In the show “Shark Tank”, a key lesson from watching entrepreneurs get grilled by Kevin O’Leary and company is the importance of knowing your numbers. The questions are always the same, so showing up unprepared is, frankly, inexcusable. What are your revenues? Costs? Margins? Projections?
The same is true when analyzing local wood markets and back-testing timber forecasts within North America’s forest products industry. Previous posts highlight the importance of confirming the current industry structure, the physical facts on the ground with respect to local supplies and demand, and the role of technology in processing wood and growing trees.
Understanding the current situation – knowing your numbers – in wood procurement and timberland management includes answering the question, “does your wood market balance?” When I ask this, folks often think first of matching forest growth to wood demand and estimating growth-to-drain ratios. However, the question of balance speaks more to the mix and match of mills and wood users. Different wood processing facilities have different needs, economics and strategies. A healthy timber market includes strong, growing demand for wood across a balanced “portfolio” of mill types. Failing to account for the explicit balance can throw off the analysis of a wood basket or timberland portfolio.
Consider markets in the U.S. South, for example. Overall, a given wood basket benefits from having a balance – within spitting distance of 50-50 – of grade-using and pulpwood-using mills. The economics and current physical realities of timberland management require markets for sawlogs and pulpwood in nearly equal proportions, in addition to the ability to consume manufacturing residuals (chips). In markets unbalanced to sawlogs (with less relative pulpwood demand), history highligts efforts to recruit or start bioenergy projects, locate chip mills or build OSB plants. In markets heavy to pulpwood consumption, we tend to find more in-woods chipping capacity, as pulp mills and biomass power plants have access to fewer manufacturing residuals. Markets seek a path to balance, even if it takes several years.
Understanding balance locally and regionally informs our analysis and projections of timber, lumber, panel and bioenergy markets.

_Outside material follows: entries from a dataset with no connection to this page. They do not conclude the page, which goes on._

Lemma pool_blocks s : pool_ok s -> blocks_ok s.
Proof.
  intros Hok. split; [| apply (po_blocks _ Hok)]. intros k n Hk.
  destruct (so_query _ _ _ _ _ _ (po_uslots _ Hok) _ _ Hk) as (u & Hu & Hr).
  pose proof (po_sizes _ Hok k n u (conj Hk Hu)) as Hs.
  assert (Ho : forall x, k <= x < k + u_size u -> owns (hw s) x).
  { intros x Hx. apply owned_page; [done |]. by apply (po_inside _ Hok k n u). }
  pose proof (owns_range _ _ (Ho k ltac:(lia))). pose proof (owns_range _ _ (Ho (k + u_size u - 1) ltac:(lia))).
  exists u. split_and!; [done | done | done | lia | lia].
Qed.

(** *** Pages from the memory manager *)

(** What the memory manager may change under the pool *)
Record fresh_area s s' (v n : Z) : Prop := {
  fa_state : exists h, s' = with_mm s h;
  fa_align : v mod PAGESIZE = 0;
  fa_fresh : forall x, v <= x < v + n -> ~ owns (hw s) x;
  fa_owns : forall x, owns (hw s') x <-> owns (hw s) x \/ v <= x < v + n;
  fa_room : room (hw s') = room (hw s) - n / PAGESIZE
}.

Lemma lift_mm_ok {A} (m : M H A) s a h : m (hw s) = Ok (a, h) -> lift m s = Ok (a, with_mm s h).
Proof. unfold lift. by intros ->. Qed.

Lemma vpgalloc_ok s n : page_size s = PAGESIZE -> 0 < n -> n mod PAGESIZE = 0 -> n / PAGESIZE <= room (hw s) ->
  exists v s', kima_vpgalloc n s = Ok (v, s') /\ 0 < v /\ fresh_area s s' v n.
Proof.
  intros HP Hn Hm Hr. unfold kima_vpgalloc. rewrite (proj2 (Z.eqb_neq n 0)); [lia |].
  rewrite (bind_ok _ _ _ _ _ (kd_assert_true s)).
  destruct (kvmalloc_ok (hw s) n Hn Hm Hr) as (v & h & E & Hv & Hf & Ho & Hroom).
  rewrite (bind_ok _ _ _ _ _ (lift_mm_ok _ _ _ _ E)).
  assert (Hv0 : 0 < v) by (apply (owns_range h v); apply Ho; right; lia).
  rewrite (proj2 (Z.eqb_neq v 0)); [lia |]. rewrite (bind_ok _ _ _ _ _ (kd_assert_true _)).
  set (s1 := with_mm s h).
  match goal with |- context [page_loop 0 n ?b] => destruct (page_loop_rule
    (fun _ s' => exists h', s' = with_mm s h' /\ (forall x, owns h' x <-> owns h x) /\ room h' = room h)
    (fun r s' => r = None /\ exists h', s' = with_mm s h' /\ (forall x, owns h' x <-> owns h x) /\ room h' = room h)
    0 n b s1) as (r & s' & Er & -> & h' & -> & Ho' & Hr') end.
  - simpl. rewrite HP. done.
  - by exists h.
  - intros i s' Hi _ (h1 & -> & Ho1 & Hr1).
    destruct (pgalloc_ok (hw (with_mm s h1))) as (p & h2 & E2 & Hp & Ho2 & Hr2).
    rewrite (bind_ok _ _ _ _ _ (lift_mm_ok _ _ _ _ E2)) (proj2 (Z.eqb_neq p 0) Hp).
    cbn [with_mm page_size hw] in *. unfold get at 1. rewrite {1}/bind. cbn [page_size with_mm].
    destruct (mmap_ok (w64 (v + i * page_size s)) p (page_size s) h2) as (h3 & E3 & Ho3 & Hr3).
    erewrite bind_ok; [| apply lift_mm_ok; cbn [hw with_mm]; exact E3]. do 2 eexists. split; [reflexivity |].
    simpl. exists h3. split; [done |]. split; [| congruence]. intros x. by rewrite Ho3 Ho2.
  - intros i s' _ _ _ (h1 & -> & Ho1 & Hr1). split; [done |]. by exists h1.
  - rewrite (bind_ok _ _ _ _ _ Er). exists v, (with_mm s h'). split; [reflexivity |]. split; [done |].
    split; [by eexists | done | done | |].
    + intros x. cbn [hw with_mm]. by rewrite Ho' Ho.
    + cbn [hw with_mm]. by rewrite Hr'.
Qed.

Lemma fresh_header s s' v : pool_ok s -> fresh_area s s' v PAGESIZE -> headers s !! v = None.
Proof.
  intros Hok Hf. destruct (headers s !! v) as [h|] eqn:E; [| done].
  destruct (po_header _ Hok v ltac:(by eexists)) as [_ Ho]. exfalso.
  apply (fa_fresh _ _ _ _ Hf v); [unfold PAGESIZE; lia |]. apply Ho. unfold PAGESIZE. lia.
Qed.

(** *** Records *)

(** The loop that fills the slots of a new page from the second on, for either
    kind of record: [mk] is the state with a given free tree and records. *)
Section NewSlots.
Context {R : Type} (key : R -> Z) (new : Z -> R) (mk : gmap Z Z -> gmap Z R -> pool).
Context (q : gmap Z Z) (hs : gmap Z header_t) (pg off n sz : Z) (x0 : R).
Context (body : Z -> unit -> M pool (flow unit Empty_set)).
Hypothesis Hlay : layout_ok off n sz.
Hypothesis Hpg : pg mod PAGESIZE = 0.
Hypothesis Hkey : forall k, key (new k) = k.
Hypothesis Hhead : is_Some (hs !! pg).

Definition slot_at (i : Z) : Z := pg + off + i * sz.

Hypothesis Hbody : forall i f r, body i tt (mk f r) =
  match f !! slot_at i with
  | Some _ => Panic
  | None => Ok (Next tt, mk (<[slot_at i := slot_at i]> f) (<[slot_at i := new (slot_at i)]> r))
  end.

Lemma slot_floor i : 0 <= i < n -> floorP PAGESIZE (slot_at i) = pg.
Proof.
  intros Hi. destruct Hlay. unfold slot_at. rewrite -Z.add_assoc. apply floor_slot; [done |]. nia.
Qed.

(** The records in the page are those of the slots below [i]. *)
Definition filled (i : Z) (r : gmap Z R) : Prop :=
  forall m, floorP PAGESIZE m = pg -> is_Some (r !! m) -> exists j, 0 <= j < i /\ m = slot_at j.

Lemma new_slots_loop f r : slots_ok key PAGESIZE q f r hs -> filled 1 r -> r !! slot_at 0 = Some x0 ->
  exists f' r', for_loop (Z.to_nat (n - 1)) 1 body tt (mk f r) = Ok (inl (tt, n), mk f' r') /\
    slots_ok key PAGESIZE q f' r' hs /\ r' !! slot_at 0 = Some x0 /\
    forall m, floorP PAGESIZE m <> pg -> r' !! m = r !! m.
Proof.
  intros Hs Hfill H0. pose proof (la_count _ _ _ Hlay) as Hn. pose proof (la_size _ _ _ Hlay) as Hsz.
  destruct (for_loop_rule (fun i (_ : unit) s' => exists f' r', s' = mk f' r' /\
      slots_ok key PAGESIZE q f' r' hs /\ filled i r' /\ r' !! slot_at 0 = Some x0 /\
      forall m, floorP PAGESIZE m <> pg -> r' !! m = r !! m)
    (fun res s' => res = inl (tt, n) /\ exists f' r', s' = mk f' r' /\
      slots_ok key PAGESIZE q f' r' hs /\ r' !! slot_at 0 = Some x0 /\
      forall m, floorP PAGESIZE m <> pg -> r' !! m = r !! m)
    body (Z.to_nat (n - 1)) 1 tt (mk f r)) as (res & s' & E & -> & f' & r' & -> & Hs' & H0' & Hout').
  - exists f, r. done.
  - intros j [] s' Hj (f1 & r1 & -> & Hs1 & Hf1 & H01 & Hout). rewrite Hbody.
    assert (Hfloor : floorP PAGESIZE (slot_at j) = pg) by (apply slot_floor; lia).
    assert (Hr1 : r1 !! slot_at j = None).
    { destruct (r1 !! slot_at j) as [y|] eqn:Hy; [| done]. exfalso.
      destruct (Hf1 (slot_at j) Hfloor ltac:(by eexists)) as (i & Hi & Hij). unfold slot_at in Hij. nia. }
    assert (Hf : f1 !! slot_at j = None).
    { destruct (f1 !! slot_at j) as [m|] eqn:Hm; [| done]. exfalso.
      destruct (so_free _ _ _ _ _ _ Hs1 _ _ Hm) as (-> & y & Hy & _). congruence. }
    rewrite Hf. do 2 eexists. split; [reflexivity |]. simpl. do 2 eexists. split; [reflexivity |]. split_and!.
    + apply add_free; [done | done | by rewrite Hfloor | apply Hkey].
    + intros m Hm [y Hy]. apply lookup_insert_Some in Hy as [[<- _]|[_ Hy]]; [exists j; split; [lia | done] |].
      destruct (Hf1 m Hm ltac:(by eexists)) as (i & Hi & ->). exists i. split; [lia | done].
    + rewrite lookup_insert_ne; [| done]. unfold slot_at. nia.
    + intros m Hm. rewrite lookup_insert_ne; [congruence | by apply Hout].
  - intros [] s' (f' & r' & -> & Hs' & _ & H0' & Hout). split; [do 2 f_equal; lia |]. by exists f', r'.
  - by exists f', r'.
Qed.

End NewSlots.

Definition with_headers s (m : gmap Z header_t) : pool :=
  mkPool (mutex s) (ublk_poolpg_list s) (ublk_query_tree s) (ublk_free_tree s)
    (vpgdesc_poolpg_list s) (vpgdesc_query_tree s) (vpgdesc_free_tree s) (num_allocated_pages s)
    (page_size s) (_initialized s) (ublk_slots_off s) (ublk_slots_size s)
    (vpgdesc_slots_off s) (vpgdesc_slots_size s) (ublks s) (vpgdescs s) m (bytes s) (hw s).

Definition with_vpgdescs s (l : Z) (q f : gmap Z Z) (d : gmap Z kima_vpgdesc_t) : pool :=
  mkPool (mutex s) (ublk_poolpg_list s) (ublk_query_tree s) (ublk_free_tree s) l q f (num_allocated_pages s)
    (page_size s) (_initialized s) (ublk_slots_off s) (ublk_slots_size s)
    (vpgdesc_slots_off s) (vpgdesc_slots_size s) (ublks s) d (headers s) (bytes s) (hw s).

Definition with_ublks s (l : Z) (q f : gmap Z Z) (u : gmap Z kima_ublk_t) : pool :=
  mkPool (mutex s) l q f
    (vpgdesc_poolpg_list s) (vpgdesc_query_tree s) (vpgdesc_free_tree s) (num_allocated_pages s)
    (page_size s) (_initialized s) (ublk_slots_off s) (ublk_slots_size s)
    (vpgdesc_slots_off s) (vpgdesc_slots_size s) u (vpgdescs s) (headers s) (bytes s) (hw s).

Lemma bind_get {A B} (f : pool -> A) (k : A -> M pool B) s : bind (get f) k s = k (f s) s.
Proof. reflexivity. Qed.
Lemma bind_put_headers {B} m (k : unit -> M pool B) s : bind (put_headers m) k s = k tt (with_headers s m).
Proof. reflexivity. Qed.
Lemma bind_put_vpgdescs {B} l q f d (k : unit -> M pool B) s :
  bind (put_vpgdescs l q f d) k s = k tt (with_vpgdescs s l q f d).
Proof. reflexivity. Qed.
Lemma bind_put_ublks {B} l q f u (k : unit -> M pool B) s : bind (put_ublks l q f u) k s = k tt (with_ublks s l q f u).
Proof. reflexivity. Qed.
Lemma bind_insert {B} t k n (g : gmap Z Z -> M pool B) s : t !! k = None ->
  bind (tree_insert t k n) g s = g (<[k := n]> t) s.
Proof. unfold tree_insert. by intros ->. Qed.
Lemma bind_remove {B} t k n (g : gmap Z Z -> M pool B) s : t !! k = Some n ->
  bind (tree_remove t k n) g s = g (delete k t) s.
Proof. unfold tree_remove. intros Hk. by rewrite bool_decide_true. Qed.

(** The headers of [m'] are those of [m] and the one of [pg]. *)
Definition header_added (m m' : gmap Z header_t) (pg : Z) : Prop :=
  forall p, is_Some (m' !! p) <-> p = pg \/ is_Some (m !! p).

Lemma put_header_ok s p f : is_Some (headers s !! p) ->
  exists m, put_header p f s = Ok (tt, with_headers s m) /\ forall x, is_Some (m !! x) <-> is_Some (headers s !! x).
Proof.
  intros [h Hh]. exists (<[p := f h]> (headers s)). split; [by rewrite /put_header /get_header /bind Hh |].
  intros x. rewrite lookup_insert_is_Some. split; [intros [<-|[_ Hx]]; [by eexists | done] |].
  intros Hx. destruct (decide (p = x)); [by left | by right].
Qed.

(** A new page at the head of a list *)
Lemma link_page_ok s pg head : head = 0 \/ is_Some (headers s !! head) ->
  exists m, link_page pg head s = Ok (tt, with_headers s m) /\ header_added (headers s) m pg.
Proof.
  intros Hh. unfold link_page. rewrite bind_get bind_put_headers.
  set (s1 := with_headers s (<[pg := mkHeader 0 head 0]> (headers s))).
  assert (H1 : header_added (headers s) (headers s1) pg).
  { intros p. unfold s1. cbn [headers with_headers]. rewrite lookup_insert_is_Some.
    destruct (decide (pg = p)) as [->|]; intuition congruence. }
  destruct (Z.eqb_spec head 0) as [->|Hne]; simpl; [by exists (headers s1) |].
  destruct (put_header_ok s1 head (fun h => mkHeader pg (next h) (used_num h))) as (m & E & Hm).
  { destruct Hh as [?|Hh]; [done |]. apply H1. by right. }
  exists m. split; [exact E |]. intros p. by rewrite Hm H1.
Qed.

Lemma set_used_ok s pg u : is_Some (headers s !! pg) ->
  exists m, set_used pg u s = Ok (tt, with_headers s m) /\ forall x, is_Some (m !! x) <-> is_Some (headers s !! x).
Proof. apply put_header_ok. Qed.

Lemma page_floor_ok s n : page_size s = PAGESIZE -> page_floor n s = Ok (floorP PAGESIZE n, s).
Proof. intros HP. by rewrite /page_floor /get /bind HP. Qed.

(** Records that live in a page without a header: there are none. *)
Lemma no_records {R} (key : R -> Z) q f r hs pg n : slots_ok key PAGESIZE q f r hs -> hs !! pg = None ->
  floorP PAGESIZE n = pg -> r !! n = None.
Proof.
  intros Hs Hpg Hn. destruct (r !! n) as [x|] eqn:E; [| done].
  destruct (so_page _ _ _ _ _ _ Hs n ltac:(by eexists)) as [h Hh]. rewrite Hn in Hh. congruence.
Qed.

For this reason, we allocate most of our resources to confirming knowable facts on the ground related to mill investments, forest supplies, technological advances, logging capacities and ownership trends. Knowing the number of mills and localized capacity by end product provides a means to project industry performance from the bottom up. And a lack of balance can highlight factors driving prices locally.
For investors, analysts and wood procurement professionals evaluating wood and timber markets, Forisk offers “Timber Market Analysis” on July 13h in Atlanta. For more information and to register, click here.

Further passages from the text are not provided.